All lines holding the string "resolve" should be copied from the data below.

Data extracted from a collection
#####

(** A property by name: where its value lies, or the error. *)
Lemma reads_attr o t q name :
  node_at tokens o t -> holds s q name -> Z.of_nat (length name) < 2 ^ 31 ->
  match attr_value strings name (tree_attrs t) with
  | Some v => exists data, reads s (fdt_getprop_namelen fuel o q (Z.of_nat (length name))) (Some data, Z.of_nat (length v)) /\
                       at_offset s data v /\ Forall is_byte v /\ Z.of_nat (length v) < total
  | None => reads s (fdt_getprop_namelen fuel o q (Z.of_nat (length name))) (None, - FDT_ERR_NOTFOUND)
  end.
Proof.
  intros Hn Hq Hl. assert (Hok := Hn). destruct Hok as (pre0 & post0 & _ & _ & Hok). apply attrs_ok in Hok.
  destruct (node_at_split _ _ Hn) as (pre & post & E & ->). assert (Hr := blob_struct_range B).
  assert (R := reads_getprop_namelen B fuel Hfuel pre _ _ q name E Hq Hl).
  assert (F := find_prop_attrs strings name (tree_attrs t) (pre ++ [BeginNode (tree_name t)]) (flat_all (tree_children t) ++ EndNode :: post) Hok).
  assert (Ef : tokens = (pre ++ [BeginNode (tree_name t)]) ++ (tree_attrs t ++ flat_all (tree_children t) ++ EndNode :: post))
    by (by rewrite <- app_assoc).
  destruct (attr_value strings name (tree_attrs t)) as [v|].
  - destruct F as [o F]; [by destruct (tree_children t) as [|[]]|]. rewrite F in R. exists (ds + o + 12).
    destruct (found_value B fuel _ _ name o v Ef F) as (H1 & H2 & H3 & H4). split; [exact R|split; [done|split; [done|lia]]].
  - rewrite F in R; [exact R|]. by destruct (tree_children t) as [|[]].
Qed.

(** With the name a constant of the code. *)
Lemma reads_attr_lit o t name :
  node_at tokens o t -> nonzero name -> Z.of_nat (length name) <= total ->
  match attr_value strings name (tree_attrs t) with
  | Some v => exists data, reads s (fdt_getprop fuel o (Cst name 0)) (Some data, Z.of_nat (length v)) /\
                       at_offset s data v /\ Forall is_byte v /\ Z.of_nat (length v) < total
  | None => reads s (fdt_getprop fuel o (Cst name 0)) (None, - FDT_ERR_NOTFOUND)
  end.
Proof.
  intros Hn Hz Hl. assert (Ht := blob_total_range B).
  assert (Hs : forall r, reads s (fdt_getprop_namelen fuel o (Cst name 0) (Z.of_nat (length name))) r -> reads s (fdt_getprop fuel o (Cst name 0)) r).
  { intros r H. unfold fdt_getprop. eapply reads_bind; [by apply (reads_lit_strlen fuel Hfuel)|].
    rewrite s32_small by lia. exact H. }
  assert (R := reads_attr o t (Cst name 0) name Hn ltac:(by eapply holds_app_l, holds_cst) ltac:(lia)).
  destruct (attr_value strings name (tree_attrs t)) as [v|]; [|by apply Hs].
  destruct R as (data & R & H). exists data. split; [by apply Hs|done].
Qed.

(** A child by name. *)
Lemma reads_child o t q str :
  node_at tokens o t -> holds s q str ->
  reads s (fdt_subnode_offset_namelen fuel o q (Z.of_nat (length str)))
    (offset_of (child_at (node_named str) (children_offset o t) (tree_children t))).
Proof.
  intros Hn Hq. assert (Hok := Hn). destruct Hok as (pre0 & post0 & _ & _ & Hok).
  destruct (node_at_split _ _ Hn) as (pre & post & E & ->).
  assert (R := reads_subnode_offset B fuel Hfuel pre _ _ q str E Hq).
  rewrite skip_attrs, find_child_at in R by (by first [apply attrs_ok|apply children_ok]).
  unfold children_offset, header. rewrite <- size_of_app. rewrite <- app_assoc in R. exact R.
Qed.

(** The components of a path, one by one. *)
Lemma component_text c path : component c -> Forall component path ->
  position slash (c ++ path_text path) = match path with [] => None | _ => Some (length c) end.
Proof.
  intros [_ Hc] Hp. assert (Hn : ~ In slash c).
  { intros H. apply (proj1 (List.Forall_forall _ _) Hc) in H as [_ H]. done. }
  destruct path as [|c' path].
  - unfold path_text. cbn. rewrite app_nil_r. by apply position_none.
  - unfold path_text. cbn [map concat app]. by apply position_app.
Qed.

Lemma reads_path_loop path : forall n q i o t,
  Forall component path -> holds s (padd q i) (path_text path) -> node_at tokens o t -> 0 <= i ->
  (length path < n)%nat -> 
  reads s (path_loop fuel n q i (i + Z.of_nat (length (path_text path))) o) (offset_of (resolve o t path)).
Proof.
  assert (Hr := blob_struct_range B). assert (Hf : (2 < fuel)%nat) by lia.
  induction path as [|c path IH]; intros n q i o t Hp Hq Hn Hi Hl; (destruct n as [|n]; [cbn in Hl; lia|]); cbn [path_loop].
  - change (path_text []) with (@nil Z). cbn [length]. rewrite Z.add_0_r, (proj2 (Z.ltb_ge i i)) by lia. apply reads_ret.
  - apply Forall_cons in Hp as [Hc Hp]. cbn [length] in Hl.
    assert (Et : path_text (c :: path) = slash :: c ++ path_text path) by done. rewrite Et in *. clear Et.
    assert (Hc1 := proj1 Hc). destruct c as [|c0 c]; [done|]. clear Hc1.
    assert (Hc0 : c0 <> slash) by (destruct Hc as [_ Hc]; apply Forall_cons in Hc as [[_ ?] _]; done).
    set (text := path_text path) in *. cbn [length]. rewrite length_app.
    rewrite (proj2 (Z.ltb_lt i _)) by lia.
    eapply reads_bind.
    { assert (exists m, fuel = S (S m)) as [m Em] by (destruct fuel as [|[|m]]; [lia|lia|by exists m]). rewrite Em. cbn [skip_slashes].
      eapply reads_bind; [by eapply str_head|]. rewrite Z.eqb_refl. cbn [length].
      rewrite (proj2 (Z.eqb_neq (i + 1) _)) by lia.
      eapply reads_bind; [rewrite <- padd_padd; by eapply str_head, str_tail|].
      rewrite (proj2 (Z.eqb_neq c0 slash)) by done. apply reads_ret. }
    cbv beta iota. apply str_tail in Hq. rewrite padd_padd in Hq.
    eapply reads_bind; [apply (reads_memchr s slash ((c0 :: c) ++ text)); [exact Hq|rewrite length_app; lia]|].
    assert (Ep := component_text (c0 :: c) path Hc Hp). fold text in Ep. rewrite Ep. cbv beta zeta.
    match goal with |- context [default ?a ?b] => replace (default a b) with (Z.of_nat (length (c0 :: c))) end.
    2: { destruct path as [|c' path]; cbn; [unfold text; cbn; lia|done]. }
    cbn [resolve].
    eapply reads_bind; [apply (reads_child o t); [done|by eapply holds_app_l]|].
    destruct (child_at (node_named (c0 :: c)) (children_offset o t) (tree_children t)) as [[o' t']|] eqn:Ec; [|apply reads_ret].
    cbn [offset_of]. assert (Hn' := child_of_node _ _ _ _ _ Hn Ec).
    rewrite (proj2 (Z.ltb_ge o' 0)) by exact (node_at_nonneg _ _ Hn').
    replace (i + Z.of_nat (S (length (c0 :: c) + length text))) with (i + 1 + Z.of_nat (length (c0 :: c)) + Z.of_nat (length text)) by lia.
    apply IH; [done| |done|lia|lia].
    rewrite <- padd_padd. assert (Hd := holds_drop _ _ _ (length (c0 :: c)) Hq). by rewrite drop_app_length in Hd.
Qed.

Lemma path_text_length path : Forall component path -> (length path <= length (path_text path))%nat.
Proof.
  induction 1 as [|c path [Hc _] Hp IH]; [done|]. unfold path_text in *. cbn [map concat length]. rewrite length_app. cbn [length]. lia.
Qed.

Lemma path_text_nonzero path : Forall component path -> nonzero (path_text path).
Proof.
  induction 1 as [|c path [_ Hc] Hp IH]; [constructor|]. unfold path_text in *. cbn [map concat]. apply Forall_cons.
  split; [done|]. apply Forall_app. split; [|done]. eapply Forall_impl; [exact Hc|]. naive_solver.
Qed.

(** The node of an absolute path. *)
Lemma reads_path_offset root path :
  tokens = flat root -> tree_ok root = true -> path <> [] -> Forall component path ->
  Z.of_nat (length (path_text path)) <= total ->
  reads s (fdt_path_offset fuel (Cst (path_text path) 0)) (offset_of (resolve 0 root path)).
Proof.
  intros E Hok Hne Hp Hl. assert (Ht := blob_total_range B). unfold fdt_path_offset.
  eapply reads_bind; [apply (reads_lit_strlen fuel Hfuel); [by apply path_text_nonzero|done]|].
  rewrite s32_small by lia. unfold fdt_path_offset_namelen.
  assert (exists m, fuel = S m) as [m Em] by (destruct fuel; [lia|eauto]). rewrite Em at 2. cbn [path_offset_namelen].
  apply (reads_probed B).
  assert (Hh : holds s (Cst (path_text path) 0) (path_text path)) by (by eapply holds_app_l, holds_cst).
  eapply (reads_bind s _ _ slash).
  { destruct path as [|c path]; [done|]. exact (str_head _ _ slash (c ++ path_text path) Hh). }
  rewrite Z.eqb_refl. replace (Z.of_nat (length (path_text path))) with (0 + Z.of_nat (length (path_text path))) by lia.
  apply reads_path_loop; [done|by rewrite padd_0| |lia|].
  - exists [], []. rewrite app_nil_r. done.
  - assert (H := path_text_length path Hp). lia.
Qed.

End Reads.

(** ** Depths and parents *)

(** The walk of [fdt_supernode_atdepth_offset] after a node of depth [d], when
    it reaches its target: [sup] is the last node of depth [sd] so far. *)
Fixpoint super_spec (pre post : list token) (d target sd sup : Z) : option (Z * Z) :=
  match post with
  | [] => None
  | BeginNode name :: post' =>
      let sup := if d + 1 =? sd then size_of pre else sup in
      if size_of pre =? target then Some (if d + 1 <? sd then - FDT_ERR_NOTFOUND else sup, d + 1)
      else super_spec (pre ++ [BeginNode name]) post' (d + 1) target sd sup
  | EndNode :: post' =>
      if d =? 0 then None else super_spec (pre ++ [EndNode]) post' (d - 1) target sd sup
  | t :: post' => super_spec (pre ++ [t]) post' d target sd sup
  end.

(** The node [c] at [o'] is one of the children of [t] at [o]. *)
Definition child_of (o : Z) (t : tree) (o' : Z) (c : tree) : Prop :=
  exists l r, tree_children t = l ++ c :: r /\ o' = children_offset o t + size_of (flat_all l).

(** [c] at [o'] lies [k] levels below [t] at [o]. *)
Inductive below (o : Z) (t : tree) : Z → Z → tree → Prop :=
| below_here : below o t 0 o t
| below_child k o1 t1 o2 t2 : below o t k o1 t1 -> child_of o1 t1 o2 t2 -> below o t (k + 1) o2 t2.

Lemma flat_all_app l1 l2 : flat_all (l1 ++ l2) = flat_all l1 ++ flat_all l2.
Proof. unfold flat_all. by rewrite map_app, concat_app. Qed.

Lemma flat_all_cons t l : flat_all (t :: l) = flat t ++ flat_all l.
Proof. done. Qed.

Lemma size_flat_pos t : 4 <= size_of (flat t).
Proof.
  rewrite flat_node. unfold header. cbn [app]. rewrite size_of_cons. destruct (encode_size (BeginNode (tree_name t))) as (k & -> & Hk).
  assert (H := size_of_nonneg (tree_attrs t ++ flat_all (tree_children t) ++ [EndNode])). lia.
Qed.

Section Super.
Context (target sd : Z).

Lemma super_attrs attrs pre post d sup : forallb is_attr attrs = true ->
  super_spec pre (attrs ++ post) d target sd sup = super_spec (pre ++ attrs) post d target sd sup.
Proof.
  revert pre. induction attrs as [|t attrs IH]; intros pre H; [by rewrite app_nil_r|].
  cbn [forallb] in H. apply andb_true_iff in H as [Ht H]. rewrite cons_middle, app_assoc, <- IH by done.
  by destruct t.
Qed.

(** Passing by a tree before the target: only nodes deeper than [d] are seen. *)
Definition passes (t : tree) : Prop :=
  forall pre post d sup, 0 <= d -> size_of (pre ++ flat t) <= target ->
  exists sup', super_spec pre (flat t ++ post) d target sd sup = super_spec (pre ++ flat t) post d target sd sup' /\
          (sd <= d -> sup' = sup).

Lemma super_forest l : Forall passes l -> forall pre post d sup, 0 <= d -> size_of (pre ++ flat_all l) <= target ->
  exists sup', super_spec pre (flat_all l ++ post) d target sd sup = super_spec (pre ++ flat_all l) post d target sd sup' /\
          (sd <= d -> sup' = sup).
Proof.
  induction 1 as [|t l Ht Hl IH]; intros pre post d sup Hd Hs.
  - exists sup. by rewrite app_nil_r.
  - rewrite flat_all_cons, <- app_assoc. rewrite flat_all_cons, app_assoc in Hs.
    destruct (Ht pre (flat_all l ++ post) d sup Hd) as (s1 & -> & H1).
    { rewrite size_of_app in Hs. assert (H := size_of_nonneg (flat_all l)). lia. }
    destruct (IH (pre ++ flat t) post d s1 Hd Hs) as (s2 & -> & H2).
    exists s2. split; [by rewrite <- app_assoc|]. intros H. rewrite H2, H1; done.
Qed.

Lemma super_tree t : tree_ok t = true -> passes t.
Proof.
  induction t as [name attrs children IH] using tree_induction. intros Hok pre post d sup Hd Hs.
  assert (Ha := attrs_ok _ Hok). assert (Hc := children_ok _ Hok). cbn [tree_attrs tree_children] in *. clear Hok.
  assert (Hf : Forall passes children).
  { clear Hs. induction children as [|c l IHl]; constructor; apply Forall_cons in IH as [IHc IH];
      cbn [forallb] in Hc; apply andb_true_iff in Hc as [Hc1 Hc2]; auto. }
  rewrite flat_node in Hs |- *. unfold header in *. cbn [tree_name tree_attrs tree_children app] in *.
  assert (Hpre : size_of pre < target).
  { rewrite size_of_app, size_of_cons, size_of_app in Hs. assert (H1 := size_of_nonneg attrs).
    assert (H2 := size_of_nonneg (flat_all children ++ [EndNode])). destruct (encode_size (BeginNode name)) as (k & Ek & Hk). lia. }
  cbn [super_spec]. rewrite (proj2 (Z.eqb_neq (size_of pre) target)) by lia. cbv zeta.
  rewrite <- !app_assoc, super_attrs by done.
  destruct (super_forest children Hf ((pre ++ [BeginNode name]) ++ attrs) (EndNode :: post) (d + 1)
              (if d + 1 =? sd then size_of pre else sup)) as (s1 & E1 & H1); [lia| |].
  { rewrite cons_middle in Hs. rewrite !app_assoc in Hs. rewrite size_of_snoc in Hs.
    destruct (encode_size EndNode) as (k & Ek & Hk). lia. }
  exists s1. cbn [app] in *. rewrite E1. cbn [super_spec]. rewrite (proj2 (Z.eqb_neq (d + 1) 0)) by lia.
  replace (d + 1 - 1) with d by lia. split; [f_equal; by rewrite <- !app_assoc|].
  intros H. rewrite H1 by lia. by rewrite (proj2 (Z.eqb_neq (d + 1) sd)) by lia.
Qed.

#####

◆ WRITTEN ANSWER
  reads s (path_loop fuel n q i (i + Z.of_nat (length (path_text path))) o) (offset_of (resolve o t path)).
    cbn [resolve].
  reads s (fdt_path_offset fuel (Cst (path_text path) 0)) (offset_of (resolve 0 root path)).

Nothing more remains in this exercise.